In the last years, many papers highlighted the possibility to use epigenetic modifiers to directly interact with the epigenetic signature of an adult mature cell (Pennarossa et al., 2013; Chandrakantan et al., 2016). In particular, the molecule 5-azacytidine (5-aza-CR), which is able to interfere with DNA methylation, through both a direct and an indirect effect (Manzoni et al., 2016), can be used to remove the epigenetic ‘blocks’ responsible for tissue specification and to facilitate  cell transition to a different lineage. In parallel, recent evidence has also shown that epigenetic conversion is influenced by the 3D rearrangement and by the mechanical properties of the cellular microenvironment (Pennarossa et al., 2017). In the experiments here presented, we investigated the effect of a selected 3D culture system on the conversion process.
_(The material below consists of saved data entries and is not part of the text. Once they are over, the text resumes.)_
(** The observation of the resource a transition selected is always recorded. *)
Lemma observation_recorded op cr o now :
  sound op → nonterminal op = true → selected_by op cr = true →
  pv_runtime_plan (op_provenance op) ≠ None → constellation_spec_observation cr = Ok o →
  ∃ changed, patched_provenance op (Observed o) now = Ok changed ∧
    (∀ r, changed = Some r → succeeds op r ∧ op_state r = op_state op).
Proof.
  intros Hs Hn Hsel Hplan (Hok & Hns & Hname & Hgen)%observation_fields.
  destruct (pv_runtime_plan (op_provenance op)) as [plan|] eqn:Hp; [|done].
  destruct (selected_identity op cr plan Hsel Hp) as (Hns' & Hname' & Hgen').
  rewrite Hns in Hns'. rewrite Hname in Hname'. injection Hns' as Ens. injection Hname' as Ename.
  assert (stored_ok op = true) as Hst by apply Hs. unfold stored_ok in Hst. split_ok.
  match goal with H : provenance_ok _ = true |- _ => rename H into Hpv end.
  match goal with H : evidence_ok op = true |- _ => rename H into Hev end.
  destruct (observed_patch (op_provenance op) o plan Hpv Hp Hok Ens Ename) as [changed Hpatch].
  { intros existing He. rewrite (Hgen' existing He) in Hgen. congruence. }
  assert (∃ result, patched_provenance op (Observed o) now = Ok result) as [result Hres].
  { unfold patched_provenance. unfold nonterminal in Hn. apply negb_true_iff in Hn. rewrite Hn, Hpatch.
    cbn [rbind]. destruct changed as [pv|]; [|by eexists]. unfold build_record.
    match goal with |- context [evidence_ok ?r] => assert (evidence_ok r = true) as -> end; [|by eexists].
    revert Hev. unfold evidence_ok.
    cbn [op_operation_id op_version op_events op_state op_failure op_runtime].
    rewrite !andb_true_iff, !Z.ltb_lt. intros. split_and!; naive_solver lia. }
  exists result. split; [done|]. intros r ->. split; [exact (patched_sound op (Observed o) now r Hs Hok Hres)|].
  unfold patched_provenance in Hres. apply raise_if_Ok in Hres as [_ Hres].
  apply rbind_Ok in Hres as ([pv|] & _ & Hres); [|done].
  by apply rbind_Ok in Hres as (? & [-> _]%build_record_Ok & [= <-]).
Qed.

(** ** Settling *)

(** The live resource decides the transition, and reads as a resource. *)
Definition decisive (op : StoredTransitionOperation) (live : option ConstellationSpec) : Prop :=
  (∃ r, reconcile_transition_operation op live = Ok r ∧ rc_disposition r ≠ StillSwitching) ∧
  ∀ cr, live = Some cr → selected_by op cr = true → is_Ok (constellation_spec_observation cr) = true.

Lemma mismatched_selected op cr r :
  reconcile_transition_operation op (Some cr) = Ok r → mismatched r = false → selected_by op cr = true.
Proof.
  unfold reconcile_transition_operation. intros [_ H]%raise_if_Ok.
  destruct (selected_by op cr); [done|]. by injection H as <-.
Qed.

(** The dictionaries agree but for one identifier. *)
Definition agree_but (id : string) t t' : Prop :=
  ∀ id', id' ≠ id → dict_get id' t' = dict_get id' t.

Lemma agree_but_set id r t : agree_but id t (dict_set id r t).
Proof. intros id' Hne. by apply dict_get_set_ne. Qed.

Lemma observation_served p t op live r :
  holds (ps_store p) t → served_well p → dict_get (op_operation_id op) t = Some op →
  nonterminal op = true → reconcile_transition_operation op live = Ok r → decisive op live →
  ∃ p' t' op', record_observation ios clock live r op p = (p', Ok op') ∧
    holds (ps_store p') t' ∧ served_well p' ∧ same_ids p p' ∧
    op_operation_id op' = op_operation_id op ∧ dict_get (op_operation_id op) t' = Some op' ∧
    nonterminal op' = true ∧ agree_but (op_operation_id op) t t'.
Proof.
  intros H Hw Hop Hn Hr [_ Hobs]. unfold record_observation.
  assert (∃ p' t' op', (p, Ok op : result StoredTransitionOperation) = (p', Ok op') ∧
    holds (ps_store p') t' ∧ served_well p' ∧ same_ids p p' ∧
    op_operation_id op' = op_operation_id op ∧ dict_get (op_operation_id op) t' = Some op' ∧
    nonterminal op' = true ∧ agree_but (op_operation_id op) t t') as Hsame.
  { exists p, t, op. done. }
  destruct live as [cr|]; [|done]. case_match eqn:Eb; [|done].
  apply andb_true_iff in Eb as [Hplan%bool_decide_eq_true Hm%negb_true_iff].
  pose proof (mismatched_selected op cr r Hr Hm) as Hsel.
  specialize (Hobs cr eq_refl Hsel).
  destruct (constellation_spec_observation cr) as [o|] eqn:Eo; [|done].
  destruct (tk_record t (h_table _ _ H) _ _ Hop) as [_ Hsound].
  destruct (observation_recorded op cr o (clock (ps_calls p)) Hsound Hn Hsel Hplan Eo)
    as (changed & Hch & Hsucc).
  pose proof (observation_fields cr o Eo) as (Hok & _).
  destruct (invoke_served p t (UpdateProvenance (op_operation_id op) (Observed o)) H Hw Hok)
    as (p' & Hinv & H' & Hw' & Hids).
  pose proof (patch_served t _ op (Observed o) _ changed Hop (id_of_record _ _ _ _ H Hop) Hch) as Eserve.
  rewrite Eserve in Hinv, H'.
  exists p', (dict_set (op_operation_id op) (default op changed) t), (default op changed).
  unfold pbind. rewrite Hinv. split_and!; try done.
  - destruct changed as [r'|]; [|done]. by destruct (Hsucc r' eq_refl) as [(_ & ? & _) _].
  - by rewrite dict_get_set_eq.
  - destruct changed as [r'|]; [|done]. destruct (Hsucc r' eq_refl) as [_ Hst].
    unfold nonterminal in *. simpl. by rewrite Hst.
  - apply agree_but_set.
Qed.

Lemma settle_ends p t op live :
  holds (ps_store p) t → served_well p → dict_get (op_operation_id op) t = Some op →
  nonterminal op = true → decisive op live →
  ∃ p' t' r, settle ios clock release build load live op p = (p', Ok tt) ∧
    holds (ps_store p') t' ∧ served_well p' ∧ ps_active p' = None ∧ ps_local p' = ps_local p ∧
    dict_get (op_operation_id op) t' = Some r ∧ nonterminal r = false ∧
    agree_but (op_operation_id op) t t'.
Proof.
  intros H Hw Hop Hn Hdec. pose proof Hdec as [(r & Hr & Hs) _].
  destruct (observation_served p t op live r) as
    (p1 & t1 & op1 & Hobs & H1 & Hw1 & Hids1 & Hid1 & Hop1 & Hn1 & Hag1); try done.
  destruct (judged_end_ok live r (reconcile_ok op live r Hr) Hs) as (a & Ha & Hend & Hreq).
  destruct (tk_record t1 (h_table _ _ H1) _ _ Hop1) as [_ [Hok1 _]].
  destruct (end_record op1 a (clock (ps_calls p1)) Hok1 Hn1 Hend)
    as (r' & Hadv & Hst & Hterm & _).
  rewrite <-Hid1 in Hop1.
  destruct (invoke_served p1 t1 (AdvanceTo (op_operation_id op1) a) H1 Hw1 Hreq)
    as (p2 & Hinv & H2 & Hw2 & Hids2).
  pose proof (advance_served t1 _ op1 a _ r' Hop1 (id_of_record _ _ _ _ H1 Hop1) Hadv) as Eserve.
  rewrite Eserve in Hinv, H2.
  exists (with_active p2 None), (dict_set (op_operation_id op1) r' t1), r'.
  unfold settle, pbind. rewrite Hr, Hobs.
  destruct (rc_disposition r) eqn:Ed; [..|done]; unfold advance_judged, pbind; rewrite Ha, Hinv;
    (split_and!; [done|done|done|done| | | |]);
    try (destruct Hids1 as (_ & Hl1 & _), Hids2 as (_ & Hl2 & _); simpl; congruence);
    try (by rewrite <-Hid1, dict_get_set_eq);
    try (unfold nonterminal; by rewrite Hst, Hterm);
    intros id' Hne; rewrite <-(Hag1 id' Hne); apply dict_get_set_ne; congruence.
Qed.
(* ===== verification/CatalogClosure.v ===== *)
(** * The dependency closure of a session ([lib/nodalarc/catalog_closure.py])

    A session document refers to catalog documents, which refer to others.  The
    collector walks them depth first from the references of the root, refuses
    cycles, dangling references and documents that are not what their reference
    says, and returns every document it needed with a digest of the whole.

    The YAML decoder and the document models are an interface, [Grammar]: the bytes
    of a document give a validated value or a refusal.  What the collector reads of
    a value, the typed references in it, is modelled.  A read view is a function of
    the reference: a view that changes while it is read is not modelled.  [fuel] is
    the depth of the recursion. *)

From S2P Require Import Prelude.
From S2P Require Import PyData.
From S2P Require Import CatalogRefs.
From S2P Require Import TransitionOperation.
From S2P Require Import SessionReconcile.
From stdpp Require Import base list strings gmap pretty.
From Stdlib Require Import Ascii.
Local Open Scope Z_scope.

(** ** Documents *)

(** The values of the document models, as far as [catalog_document_references]
    looks at them. *)
#[warnings="-register-all"]
Inductive Value :=
| TypedRef (ref : string)
| Model (fields : list Value)
| MappingOf (items : list (Value * Value))
| Sequence (items : list Value)
| Plain.

Fixpoint catalog_document_references (value : Value) : list string :=
  match value with
  | TypedRef ref => [ref]
  | Model fields => flat_map catalog_document_references fields
  | MappingOf items =>
      flat_map (λ item, catalog_document_references item.1 ++ catalog_document_references item.2)
        items
  | Sequence items => flat_map catalog_document_references items
  | Plain => []
  end.

(** A typed reference is a canonical catalog reference. *)
Definition canonical (ref : string) : Prop := new_ref CatalogRef ref = Ok ref.

(** [_parse_yaml] and [_validate_document], of the session root or of the document of
    a reference. *)
Class Grammar := {
  validated : option string → string → result Value;
  validated_typed ref yaml value :
    validated ref yaml = Ok value → Forall canonical (catalog_document_references value);
}.

(** ** Errors and reading *)

Definition ClosureError (code : string) : exn := Raised "CatalogClosureError" code.
Definition INVALID_REFERENCE : exn := ClosureError "catalog_closure.invalid_reference".
Definition REFERENCE_PATH_REJECTED : exn := ClosureError "catalog_closure.reference_path_rejected".
Definition REFERENCE_FAMILY_MISMATCH : exn :=
  ClosureError "catalog_closure.reference_family_mismatch".
Definition DANGLING_REFERENCE : exn := ClosureError "catalog_closure.dangling_reference".
Definition READ_FAILED : exn := ClosureError "catalog_closure.read_failed".
Definition READ_VIEW_CONTRACT : exn := ClosureError "catalog_closure.read_view_contract".
Definition REFERENCE_CYCLE : exn := ClosureError "catalog_closure.reference_cycle".
Definition PRESERVED_PATH_COLLISION : exn :=
  ClosureError "catalog_closure.preserved_path_collision".
Definition RecursionError : exn := Raised "RecursionError" "maximum recursion depth exceeded".

Record CatalogReadDocument := {
  rd_family : string;
  rd_preserved_path : string;
  rd_yaml : string;
}.

(** What a view answers: the document, one of the three read errors, or a refusal of
    its own. *)
Inductive ReadAnswer :=
| Document (document : CatalogReadDocument)
| DocumentNotFound
| ReadRejected
| ReadFailed
| Refused (e : exn).

Abbreviation CatalogReadView := (string → ReadAnswer).

(** [ref._parsed()]. *)
Definition parsed (ref : string) : result ParsedCatalogReference :=
  parse_catalog_reference ref (Some (allowed_families CatalogRef)).

Definition family_of (ref : string) : option string :=
  match parsed ref with Ok p => pr_family p | Raise _ => None end.

Definition preserved_catalog_path (ref : string) : string :=
  match parsed ref with
  | Ok p => join_with "/" ("catalog" :: pr_namespace p :: pr_relative_path p)
  | Raise _ => ""
  end.

(** ** Entries *)

Record CatalogClosureEntry := {
  ce_ref : string;
  ce_family : string;
  ce_preserved_path : string;
  ce_yaml : string;
  ce_document_digest : string;
  ce_size_bytes : Z;
}.

#[global] Instance closure_entry_eq_dec : EqDecision CatalogClosureEntry.
Proof. solve_decision. Defined.

Definition entry_lt (e e' : CatalogClosureEntry) : bool := str_lt (ce_ref e) (ce_ref e').

(** ** The digest of a closure *)

(** A JSON string: everything but controls, the quote and the backslash stays. *)
Definition json_char (c : ascii) (rest : string) : string :=
  let n := Z.of_N (N_of_ascii c) in
  let escaped letter := String "\"%char (String letter rest) in
  if (n =? 34) || (n =? 92) then escaped c
  else if n =? 8 then escaped "b"%char
  else if n =? 9 then escaped "t"%char
  else if n =? 10 then escaped "n"%char
  else if n =? 12 then escaped "f"%char
  else if n =? 13 then escaped "r"%char
  else if n <? 32 then "\u00" +:+ hex_word 2 n rest
  else String c rest.
Fixpoint json_chars (s rest : string) : string :=
  match s with
  | EmptyString => rest
  | String c s => json_char c (json_chars s rest)
  end.
Definition quote : string := String (ascii_of_nat 34) "".
Definition json_string (s : string) : string := quote +:+ json_chars s quote.

Definition json_field (name value : string) : string := json_string name +:+ ":" +:+ value.
Definition json_object (fields : list string) : string :=
  "{" +:+ join_with "," fields +:+ "}".

(** One entry of the inventory, its keys sorted. *)
Definition inventory_entry (e : CatalogClosureEntry) : string :=
  json_object
    [json_field "document_digest" (json_string (ce_document_digest e));
     json_field "family" (json_string (ce_family e));
     json_field "preserved_path" (json_string (ce_preserved_path e));
     json_field "ref" (json_string (ce_ref e));
     json_field "size_bytes" (pretty (ce_size_bytes e))].

Definition catalog_closure_digest (entries : list CatalogClosureEntry) : string :=
  sha256_digest (json_object
    [json_field "entries" ("[" +:+ join_with "," (map inventory_entry entries) +:+ "]");
     json_field "schema" (json_string "nodalarc.catalog-dependency-closure.v1")]).

(** ** The walk ([_CollectionState]) *)

Record CollectionState := {
  cl_entries : dict string CatalogClosureEntry;
  cl_owners : gmap string string;
}.

Definition fresh_collection : CollectionState := {| cl_entries := []; cl_owners := ∅ |}.

Section Collect.
Context {grammar : Grammar} (view : CatalogReadView).

(** [_read]. *)
Definition read (ref : string) : result CatalogReadDocument :=
  match view ref with
  | Document document => Ok document
  | ReadRejected => Raise REFERENCE_PATH_REJECTED
  | DocumentNotFound => Raise DANGLING_REFERENCE
  | ReadFailed => Raise READ_FAILED
  | Refused e => Raise e
  end.

(** The document of a reference, once it is known to be the one that was asked
    for. *)
Definition read_checked (ref : string) : result CatalogReadDocument :=
  let! family := or_raise (family_of ref) REFERENCE_FAMILY_MISMATCH in
  raise_if bool_decide (family ∉ CATALOG_FAMILIES) with REFERENCE_FAMILY_MISMATCH;;
  let! document := read ref in
  raise_if negb (bool_decide (rd_family document = family)) with REFERENCE_FAMILY_MISMATCH;;
  raise_if negb (bool_decide (rd_preserved_path document = preserved_catalog_path ref))
    with READ_VIEW_CONTRACT;;
  Ok document.

Definition entry_of (ref : string) (document : CatalogReadDocument) : CatalogClosureEntry :=
  {| ce_ref := ref; ce_family := rd_family document;
     ce_preserved_path := preserved_catalog_path ref; ce_yaml := rd_yaml document;
     ce_document_digest := sha256_digest (rd_yaml document);
     ce_size_bytes := text_len (rd_yaml document) |}.

(** The path of a document belongs to one reference. *)
Definition claim_path (ref : string) (s : CollectionState) : result CollectionState :=
  let path := preserved_catalog_path ref in
  raise_if match cl_owners s !! path with
           | Some owner => negb (bool_decide (owner = ref))
           | None => false
           end with PRESERVED_PATH_COLLISION;;
  Ok {| cl_entries := cl_entries s; cl_owners := <[path := ref]> (cl_owners s) |}.

(** [visit]; [active] is the chain of references being visited. *)
Fixpoint visit (fuel : nat) (active : list string) (s : CollectionState) (ref : string) :
    result CollectionState :=
  match fuel with
  | O => Raise RecursionError
  | S fuel =>
      if bool_decide (ref ∈ active) then Raise REFERENCE_CYCLE
      else if dict_mem ref (cl_entries s) then Ok s
      else
      let! document := read_checked ref in
      let! s := claim_path ref s in
      let! value := validated (Some ref) (rd_yaml document) in
      let! s := foldM (visit fuel (active ++ [ref])) s
        (sorted str_lt (catalog_document_references value)) in
      Ok {| cl_entries := dict_set ref (entry_of ref document) (cl_entries s);
            cl_owners := cl_owners s |}
  end.

(** ** The collector *)

(** [collect_references]; the entries of the graph. *)
Definition collect_references (fuel : nat) (refs : list string) :
    result (list CatalogClosureEntry) :=
  let! parsed_refs := mapM_r (λ ref, match new_ref CatalogRef ref with
                                     | Ok r => Ok r
                                     | Raise _ => Raise INVALID_REFERENCE
                                     end) refs in
  let! s := foldM (visit fuel []) fresh_collection (sorted str_lt parsed_refs) in
  Ok (sorted entry_lt (map snd (cl_entries s))).

Record CatalogClosure := {
  cc_root_yaml : string;
  cc_entries : list CatalogClosureEntry;
  cc_document_digest : string;
  cc_closure_digest : string;
  cc_file_count : Z;
  cc_total_bytes : Z;
}.

Definition sum_sizes (entries : list CatalogClosureEntry) : Z :=
  foldr (λ e n, ce_size_bytes e + n) 0 entries.

Definition collect (fuel : nat) (root_yaml : string) : result CatalogClosure :=
  let! root := validated None root_yaml in
  let! entries := collect_references fuel (catalog_document_references root) in
  Ok {| cc_root_yaml := root_yaml; cc_entries := entries;
        cc_document_digest := sha256_digest root_yaml;
        cc_closure_digest := catalog_closure_digest entries;
        cc_file_count := Z.of_nat (length entries); cc_total_bytes := sum_sizes entries |}.
End Collect.

(** [ClosureReadView] over captured entries: the last one of a reference counts. *)
Definition closure_view (entries : list CatalogClosureEntry) : CatalogReadView := λ ref,
  match dict_get ref (dict_of (map (λ e, (ce_ref e, e)) entries)) with
  | Some e => Document {| rd_family := ce_family e; rd_preserved_path := ce_preserved_path e;
                          rd_yaml := ce_yaml e |}
  | None => DocumentNotFound
  end.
We used INS-eGFP porcine fibroblasts, that express enhanced green fluorescent protein (eGFP) under the control of insulin gene promoter, as experimental model, and wild-type pig fibroblasts, as control. Both cell types , were plated either on plastic or on 1kPa polyacrylamide (PAA) gel, that mimics the stiffness of pancreatic tissue in vivo . Cells were erased with 5-aza-CR for 18h and exposed to specific differentiation stimuli for 36 days (Pennarossa et al., 2014). The use of INS-eGFP fibroblasts allowed real-time monitoring of cells progressing towards the pancreatic phenotype. Morphological analysis and pancreatic marker expression were checked for the entire length of the experiment. PAA gels encouraged the induction of islet-like structures, suggesting that the of tridimensional clusters may be a crucial aspect of pancreatic differentiation in vitro . Moreover, the use of an adequate substrate accelerated cell differentiation process and anticipated insulin secretion ability. The results obtained demonstrated the direct implication of the yes-associated protein/transcriptional co-activator with PDZ-binding motif (YAP/TAZ) mechanotransduction-mediated pathway, indicating  that mechanical cues exert a key role in pancreatic phenotype definition.